I tried viewing this on my iPad, and I got Courier (New?). Since the rest of new.css uses nice, modern sans-serif fonts, it stuck out like a sore thumb.

Happily, changing the font stack to

    --nc-font-mono: ui-monospace, Consolas, Monaco, "Ubuntu Mono",  "Liberation Mono", "Courier New", Courier, monospace;

made it so I got .AppleSystemUIFontMonospaced (SF Mono).
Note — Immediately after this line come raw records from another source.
(** Dates as milliseconds since the epoch, rendered by a stand-in for
    [toJSON]. *)
Definition isoOf (d : Z) : string :=
  if Z.eqb d 0 then "2026-01-01T00:00:00.000Z" else "2026-01-01T01:00:00.000Z".

Definition credentials : Credentials Z :=
  {| AccessKeyId := "ASIAEXAMPLE";
     SecretAccessKey := "secret";
     SessionToken := "token";
     Expiration := 3600000%Z |}.

(** An environment whose authorizer answers [allowed] and whose STS
    always returns [credentials]. *)
Definition env (allowed : bool) : Env Z :=
  {| authorizer := fun _ => allowed;
     sts := fun _ => Some credentials;
     now := 0%Z |}.

Definition request (l b p : string) (f : option string) : Request :=
  {| level := l; bucket := b; prefix := p; format := f |}.

End Sample.

(* ------------------------------------------------------------------ *)
(** ** Notions used in the statements                                   *)
(* ------------------------------------------------------------------ *)

(** The body of a successful response: the 200 reply of [res.json] or the
    reply of [res.reply]. *)
Definition successBody (o : Outcome) : option json :=
  match o with
  | StatusJson status body => if Z.eqb status 200 then Some body else None
  | Reply body => Some body
  | ReportError _ _ _ | Rejected _ => None
  end.

(** The same request with another [format] option. *)
Definition withFormat (f : option string) (req : Request) : Request :=
  {| level := level req; bucket := bucket req; prefix := prefix req;
     format := f |}.

(** [noChar c s]: the character [c] does not occur in [s]. *)
Fixpoint noChar (c : ascii) (s : string) : bool :=
  match s with
  | EmptyString => true
  | String a s' => negb (Ascii.eqb a c) && noChar c s'
  end.

(** The [query] entry of the declaration, [format: /iam-role-compat/]: a
    regular expression of literal characters without anchors, so that
    [pattern.test(value)] holds exactly when [value] contains the text
    [iam-role-compat]. *)
Definition formatPattern : string := "iam-role-compat".

Definition matchesFormatPattern (value : string) : bool :=
  match JS.splitAtFirst formatPattern value with
  | Some _ => true
  | None => false
  end.

(** The answer of the API library to a query-string option that fails its
    declared pattern: the request is refused with a 400 error and the
    handler is not run. *)
Inductive Refusal : Type :=
| InvalidRequestArguments (name value : string).

(** The check of the query string against the [query] entry of the
    declaration, made by the API library before the handler runs.  The
    library is not part of this file; the check follows the declaration:
    the declared pattern is tested on the value given, a value that
    fails the test is refused, and any other reaches the handler as it
    is. *)
Definition validateQuery (given : option string) : Refusal + option string :=
  match given with
  | None => inr None
  | Some value =>
      if matchesFormatPattern value then inr (Some value)
      else inl (InvalidRequestArguments "format" value)
  end.

(** The endpoint as a caller sees it: the check of the query string, then
    the handler.  [format req] is the value given in the query string. *)
Definition endpoint {Date : Type} (toJSON : Date -> string) (env : Env Date)
           (req : Request) : Refusal + (list Event * option Outcome) :=
  match validateQuery (format req) with
  | inl refusal => inl refusal
  | inr f => inr (run toJSON env (withFormat f req))
  end.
This looks way better on my iPad.

I suggest putting ui-monospace right before Monaco, so the line reads:

    --nc-font-mono: Consolas, ui-monospace, Monaco, 'Ubuntu Mono', 'Liberation Mono', 'Courier New', Courier, monospace;

My rationale:

  1. Monaco is a Mac OS/OS X/macOS-only font.
  2. Monaco has only one weight and one style: Normal. No bold, no italic, no bold italic. As much as I like Monaco as a typeface, it's not a good font.
  3. The last version of Safari to support only Monaco and not ui-monospace was superseded in March of 2020.
  4. Chrome and Firefox on macOS will still pick up Monaco, which is still better than any Courier font in most cases.

Thoughts?

(Also, I'd properly capitalize Monaco in passing, but that's much less important.)

malvese commented 1 year ago

I agree, even though I love Monaco. We could also replace it with Menlo, which has four styles and seems to use the same metrics. So the change would be very unlikely to break anything.